▶ **WHAT YOU ARE ASKED TO DO**: Return each line of the entries that mentions the word "EmptyString".

[Stored data]
·····
(** * boomerbot: change detection, topic classification and alert routing

    A shallow embedding of [boomer_bot.js]: the keyword classifier
    ([detectCategory]), the preference store ([getUserPrefs] and the
    [callback_query] handler), the poll-and-diff loop ([fetchMarkets],
    [monitorMarkets]) and the alert router ([sendAlert]).

    Modelling conventions.
    - A JavaScript string is a [string], a sequence of 8-bit code units
      (the literals of the source are kept in UTF-8).  [toLowerCase] lowers
      the letters [A]-[Z] and leaves every other code unit alone, which is
      what the source does on ASCII text.
    - A field of a market, as parsed from the feed's JSON, is a [jsval]:
      absent ([undefined]), [null], a string, or an array of such values.
      An identifier is absent, an integer or a string.
    - The module-level variables [seenMarkets], [firstRun] and [userPrefs]
      form, with the trace of the observable actions performed so far, the
      record [World].
    - The two collaborators (the HTTP feed and the messaging transport) are
      an environment [Env] whose answers may depend on the whole history.
      The feed answers a request by throwing or with a body that is falsy
      or an array of market objects.
    - One handler runs at a time: a poll cycle, a command or a callback is
      a function from worlds to worlds, written in the state monad [M]. *)

From Stdlib Require Import String Ascii List ZArith Lia Bool.
From stdpp Require Import base gmap strings list.

Local Open Scope string_scope.
Local Open Scope list_scope.

(** ** JavaScript strings *)

Module JsString.

(** [s.startsWith(p)] *)
Fixpoint startsWith (p s : string) : bool :=
  match p, s with
  | EmptyString, _ => true
  | String _ _, EmptyString => false
  | String a p', String b s' => Ascii.eqb a b && startsWith p' s'
  end.

(** [s.includes(k)]: [k] occurs in [s] at some position. *)
Fixpoint includes (s k : string) : bool :=
  startsWith k s ||
  match s with
  | EmptyString => false
  | String _ s' => includes s' k
  end.

Definition lower_ascii (c : ascii) : ascii :=
  let n := nat_of_ascii c in
  if (65 <=? n)%nat && (n <=? 90)%nat then ascii_of_nat (n + 32) else c.

(** [s.toLowerCase()] *)
Fixpoint toLowerCase (s : string) : string :=
  match s with
  | EmptyString => EmptyString
  | String c s' => String (lower_ascii c) (toLowerCase s')
  end.

(** Drop the first [n] code units. *)
Fixpoint skip (n : nat) (s : string) : string :=
  match n, s with
  | O, _ => s
  | S _, EmptyString => EmptyString
  | S n', String _ s' => skip n' s'
  end.

(** [s.replace(p, '')] for a string pattern [p]: the first occurrence of
    [p] is removed, the rest is kept. *)
Fixpoint remove_first (p s : string) : string :=
  if startsWith p s then skip (String.length p) s
  else match s with
       | EmptyString => EmptyString
       | String c s' => String c (remove_first p s')
       end.

(** [parts.join(sep)] *)
Fixpoint join (sep : string) (parts : list string) : string :=
  match parts with
  | [] => ""
  | [x] => x
  | x :: rest => x +:+ sep +:+ join sep rest
  end.

End JsString.

(** ** Field values *)

#[warnings="-register-all"]
Inductive jsval : Type :=
| JUndefined
| JNull
| JStr (s : string)
| JArr (elts : list jsval).

(** Truthiness, as used by [||] and [?:]. *)
Definition truthy (v : jsval) : bool :=
  match v with
  | JUndefined | JNull => false
  | JStr s => negb (String.eqb s "")
  | JArr _ => true
  end.

(** [a || b] *)
Definition js_or (a b : jsval) : jsval := if truthy a then a else b.

(** The string a value becomes under [+] with a string or inside a
    template literal.  An array is joined with commas, a [null] or
    [undefined] element contributing the empty string. *)
Fixpoint ToString (v : jsval) : string :=
  match v with
  | JUndefined => "undefined"
  | JNull => "null"
  | JStr s => s
  | JArr elts =>
      JsString.join ","
        (List.map (fun e => match e with
                            | JUndefined | JNull => ""
                            | _ => ToString e
                            end) elts)
  end.

(** ** Markets *)

(** The identifier of a market, a primitive compared by [Set] with
    SameValueZero. *)
Inductive MarketId : Type :=
| IdUndefined
| IdNum (n : Z)
| IdStr (s : string).

Global Instance MarketId_eq_dec : EqDecision MarketId.
Proof. solve_decision. Defined.

Global Instance MarketId_countable : Countable MarketId.
Proof.
  refine (inj_countable'
            (fun i => match i with
                      | IdUndefined => inl ()
                      | IdNum n => inr (inl n)
                      | IdStr s => inr (inr s)
                      end)
            (fun x => match x with
                      | inl _ => IdUndefined
                      | inr (inl n) => IdNum n
                      | inr (inr s) => IdStr s
                      end) _).
  intros []; reflexivity.
Defined.

(** The properties of a market object.  [detectCategory], [monitorMarkets]
    and [sendAlert] read [id], [question], [group], [tags] and [slug];
    [title] and [rest] stand for everything else the feed delivers. *)
Record Market : Type := mkMarket {
  id : MarketId;
  question : jsval;
  group : jsval;
  tags : jsval;
  slug : jsval;
  title : jsval;
  rest : list (string * jsval)
}.

(** ** Categories *)

Module CATEGORIES.
Definition POLITICS : string := "Politics".
Definition CRYPTO : string := "Crypto".
Definition SPORTS : string := "Sports".
Definition BUSINESS : string := "Business".
Definition SCIENCE : string := "Science".
Definition POPCULTURE : string := "Pop Culture".
Definition NEWS : string := "News".
Definition OTHER : string := "Other".

(** The eight values of the [CATEGORIES] object, in declaration order. *)
Definition all : list string :=
  [POLITICS; CRYPTO; SPORTS; BUSINESS; SCIENCE; POPCULTURE; NEWS; OTHER].
End CATEGORIES.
·····
▶ **ANSWER SECTION**:
  | EmptyString, _ => true
  | String _ _, EmptyString => false
  | EmptyString => false
  | EmptyString => EmptyString
  | S _, EmptyString => EmptyString
       | EmptyString => EmptyString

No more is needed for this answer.